◆ **Stored items**:
==============================

(** * call-swapper: feasibility rules, pressure scoring and batch evaluation

    A shallow embedding of the swap engine of the call-swapper repository
    ([src/domain/rules.ts], [src/domain/shabbos.ts], [src/domain/calendar.ts],
    [src/domain/simipar.ts], [src/utils/rotations.ts],
    [src/engine/contextTransfer.ts], [src/engine/worker.ts] and
    [src/engine/workerPool.ts]) together with the properties the
    specification states about it.

    Conventions of the embedding.
    - A JavaScript [number] is an element of an arithmetic structure
      ([JsNumber]).  Two structures are provided: IEEE-754 binary64
      ([Float64], what the program runs on) and exact rationals ([Exact]).
      A [NaN] that comes from an unparseable date is tracked separately as
      [None], so that the exact structure needs no [NaN].
    - A [Dayjs] value is [Some t] for the instant [t] (milliseconds since the
      epoch) or [None] for an invalid date.
    - What the host provides (date parsing, the local time zone and string
      collation) is a [Host] structure; every general theorem holds for every
      host.
    - [Map<string, V>] of the shared context is a [gmap string V], a
      [Set<string>] a [gset string]; the local, insertion-ordered maps of the
      scoring engine are association lists.
    - Strings are byte strings; case mapping and character classes are the
      ASCII ones. *)

From Stdlib Require Import ZArith QArith Qcanon String Ascii List Sorted Floats Lia Lqa
  Bool.
From Stdlib Require Uint63 DecimalString.
From stdpp Require Import gmap strings.

Local Open Scope string_scope.
Local Open Scope list_scope.
Local Open Scope Z_scope.

(** ** JavaScript numbers *)

(** The operations the engine uses on numbers. *)
Class JsNumber := {
  num : Type;
  ofZ : Z -> num;                 (* an integer literal or integer value *)
  add : num -> num -> num;
  sub : num -> num -> num;
  mul : num -> num -> num;
  div : num -> num -> num;
  opp : num -> num;
  abs : num -> num;               (* Math.abs *)
  max : num -> num -> num;        (* Math.max *)
  ltb : num -> num -> bool;       (* <   *)
  leb : num -> num -> bool;       (* <=  *)
  eqb : num -> num -> bool;       (* === *)
  isFinite : num -> bool          (* Number.isFinite *)
}.

(** The order facts the rule engine's theorems rely on.  They hold of both
    structures below. *)
Class JsNumberLaws (N : JsNumber) : Prop := {
  ltb_irrefl : forall x : num, ltb x x = false;
  leb_zero_zero : leb (ofZ 0) (ofZ 0) = true;
  nonpos_not_pos : forall x : num, leb x (ofZ 0) = true -> ltb (ofZ 0) x = false;
  max_zero_nonpos : forall x : num, leb x (ofZ 0) = true -> max (ofZ 0) x = ofZ 0
}.

Declare Scope num_scope.
Delimit Scope num_scope with num.
Infix "+" := add : num_scope.
Infix "-" := sub : num_scope.
Infix "*" := mul : num_scope.
Infix "/" := div : num_scope.
Infix "<?" := ltb : num_scope.
Infix "<=?" := leb : num_scope.
Infix "=?" := eqb : num_scope.
Notation "- x" := (opp x) : num_scope.

(** [a > b] and [a >= b] are [b < a] and [b <= a]. *)
Definition gtb {N : JsNumber} (a b : num) : bool := ltb b a.
Definition geb {N : JsNumber} (a b : num) : bool := leb b a.

(** *** IEEE-754 binary64 *)

Module Float64.

(** Integers of magnitude below 2^53 (every valid [Date] time value is one)
    convert exactly. *)
Definition of_int (z : Z) : float :=
  if z <? 0 then PrimFloat.opp (PrimFloat.of_uint63 (Uint63.of_Z (- z)))
  else PrimFloat.of_uint63 (Uint63.of_Z z).

(** [Math.max] on two arguments: [NaN] if either is, and [+0] above [-0]. *)
Definition math_max (a b : float) : float :=
  if PrimFloat.is_nan a || PrimFloat.is_nan b then PrimFloat.nan
  else if PrimFloat.ltb a b then b
  else if PrimFloat.ltb b a then a
  else if PrimFloat.get_sign a then b else a.

Definition number : JsNumber := {|
  num := float;
  ofZ := of_int;
  add := PrimFloat.add;
  sub := PrimFloat.sub;
  mul := PrimFloat.mul;
  div := PrimFloat.div;
  opp := PrimFloat.opp;
  abs := PrimFloat.abs;
  max := math_max;
  ltb := PrimFloat.ltb;
  leb := PrimFloat.leb;
  eqb := PrimFloat.eqb;
  isFinite := PrimFloat.is_finite
|}.

End Float64.

(** *** Exact rationals *)

Module Exact.

Definition of_int (z : Z) : Qc := Q2Qc (inject_Z z).

Definition lt (a b : Qc) : bool :=
  match Qccompare a b with Lt => true | _ => false end.

Definition le (a b : Qc) : bool :=
  match Qccompare a b with Gt => false | _ => true end.

Definition math_max (a b : Qc) : Qc := if lt a b then b else a.

Definition math_abs (a : Qc) : Qc := if lt a (of_int 0) then Qcopp a else a.

Definition number : JsNumber := {|
  num := Qc;
  ofZ := of_int;
  add := Qcplus;
  sub := Qcminus;
  mul := Qcmult;
  div := Qcdiv;
  opp := Qcopp;
  abs := math_abs;
  max := math_max;
  ltb := lt;
  leb := le;
  eqb := Qc_eq_bool;
  isFinite := fun _ => true
|}.

End Exact.

(** ** The host: dates, time zone, collation *)

(** [parseDate s] is the time value of [dayjs(s)] in milliseconds since the
    epoch, [None] when dayjs reports an invalid date.  [utcOffset t] is what
    the local time zone adds to the instant [t] to obtain local wall-clock
    time (it may depend on [t]: daylight saving).  [localeCompare] is
    [String.prototype.localeCompare]. *)
Class Host := {
  parseDate : string -> option Z;
  utcOffset : Z -> Z;
  localeCompare : string -> string -> Z
}.

Definition MILLISECONDS_A_HOUR : Z := 3600000.
Definition MILLISECONDS_A_DAY : Z := 86400000.

(** A dayjs object: its time value, or [None] when invalid. *)
Definition Dayjs : Type := option Z.

Definition isValid (d : Dayjs) : bool :=
  match d with Some _ => true | None => false end.

(** [a.isBefore(b)]: a comparison of time values, false when either is [NaN]. *)
Definition isBefore (a b : Dayjs) : bool :=
  match a, b with
  | Some x, Some y => x <? y
  | _, _ => false
  end.

Section Calendar.
Context {H : Host}.

Definition dayjs (iso : string) : Dayjs := parseDate iso.

(** The number of the local calendar day of an instant (day 0 is
    1970-01-01).  [startOf('day')], [add(n, 'day')], [format('YYYY-MM-DD')]
    and comparisons at 'day' granularity all act on this number: adding
    [n] days to a dayjs object and taking its calendar day gives the day
    number plus [n]. *)
Definition localDay (t : Z) : Z := (t + utcOffset t) / MILLISECONDS_A_DAY.

(** [.hour()] of a valid local time. *)
Definition localHour (t : Z) : Z :=
  ((t + utcOffset t) mod MILLISECONDS_A_DAY) / MILLISECONDS_A_HOUR.

(** The calendar day in UTC. *)
Definition utcDay (t : Z) : Z := t / MILLISECONDS_A_DAY.

(** Day of the week of a day number, Sunday = 0 (1970-01-01 was a
    Thursday). *)
Definition weekday (d : Z) : Z := (d + 4) mod 7.

(** [.day()]: [None] stands for [NaN] (invalid date). *)
Definition day (d : Dayjs) : option Z := option_map (fun t => weekday (localDay t)) d.

(** [a.isSame(b, 'day')] *)
Definition isSameDay (a b : Dayjs) : bool :=
  match a, b with
  | Some x, Some y => localDay x =? localDay y
  | _, _ => false
  end.

(** [a.diff(b, 'hour', true)]: the difference of the time values divided
    by the milliseconds of an hour; [None] stands for [NaN]. *)
Definition diffHours {N : JsNumber} (a b : Dayjs) : option num :=
  match a, b with
  | Some x, Some y => Some (div (ofZ (x - y)) (ofZ MILLISECONDS_A_HOUR))
  | _, _ => None
  end.

End Calendar.

(** The civil date (year, month, day of month) of a day number, proleptic
    Gregorian calendar. *)
Definition civilFromDays (d : Z) : Z * Z * Z :=
  let z := d + 719468 in
  let era := z / 146097 in
  let doe := z - era * 146097 in
  let yoe := (doe - doe / 1460 + doe / 36524 - doe / 146096) / 365 in
  let doy := doe - (365 * yoe + yoe / 4 - yoe / 100) in
  let mp := (5 * doy + 2) / 153 in
  let dd := doy - (153 * mp + 2) / 5 + 1 in
  let m := if mp <? 10 then mp + 3 else mp - 9 in
  let y := yoe + era * 400 + (if m <=? 2 then 1 else 0) in
  (y, m, dd).

(** The day number of a civil date. *)
Definition daysFromCivil (y m d : Z) : Z :=
  let y' := if m <=? 2 then y - 1 else y in
  let era := y' / 400 in
  let yoe := y' - era * 400 in
  let mp := if m <=? 2 then m + 9 else m - 3 in
  let doy := (153 * mp + 2) / 5 + d - 1 in
  let doe := yoe * 365 + yoe / 4 - yoe / 100 + doy in
  era * 146097 + doe - 719468.

(** ** Strings *)

(** [String(n)] for an integer. *)
Definition stringOfZ (z : Z) : string :=
  DecimalString.NilZero.string_of_int (Z.to_int z).

Fixpoint repeatChar (c : ascii) (n : nat) : string :=
  match n with
  | O => EmptyString
  | S k => String c (repeatChar c k)
  end.

(** [s.padStart(n, c)] *)
Definition padStart (s : string) (n : nat) (c : ascii) : string :=
  repeatChar c (n - String.length s) +:+ s.

(** [format('YYYY-MM-DD')] of a day number. *)
Definition formatYMD (d : Z) : string :=
  let '(y, m, dd) := civilFromDays d in
  padStart (stringOfZ y) 4 "0" +:+ "-" +:+ padStart (stringOfZ m) 2 "0"
    +:+ "-" +:+ padStart (stringOfZ dd) 2 "0".

(** The year as [toISOString] prints it. *)
Definition isoYear (y : Z) : string :=
  if (0 <=? y) && (y <=? 9999) then padStart (stringOfZ y) 4 "0"
  else if y <? 0 then "-" +:+ padStart (stringOfZ (- y)) 6 "0"
  else "+" +:+ padStart (stringOfZ y) 6 "0".

Definition isUpper (c : ascii) : bool :=
  let n := nat_of_ascii c in (65 <=? n)%nat && (n <=? 90)%nat.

==============================

Among the entries above, copy exactly only the lines starting with the one containing "opp : num -> num;" and going through the one containing "structures below. *)", both ends included.

◆ **Task response**:
  opp : num -> num;
  abs : num -> num;               (* Math.abs *)
  max : num -> num -> num;        (* Math.max *)
  ltb : num -> num -> bool;       (* <   *)
  leb : num -> num -> bool;       (* <=  *)
  eqb : num -> num -> bool;       (* === *)
  isFinite : num -> bool          (* Number.isFinite *)
}.

(** The order facts the rule engine's theorems rely on.  They hold of both
    structures below. *)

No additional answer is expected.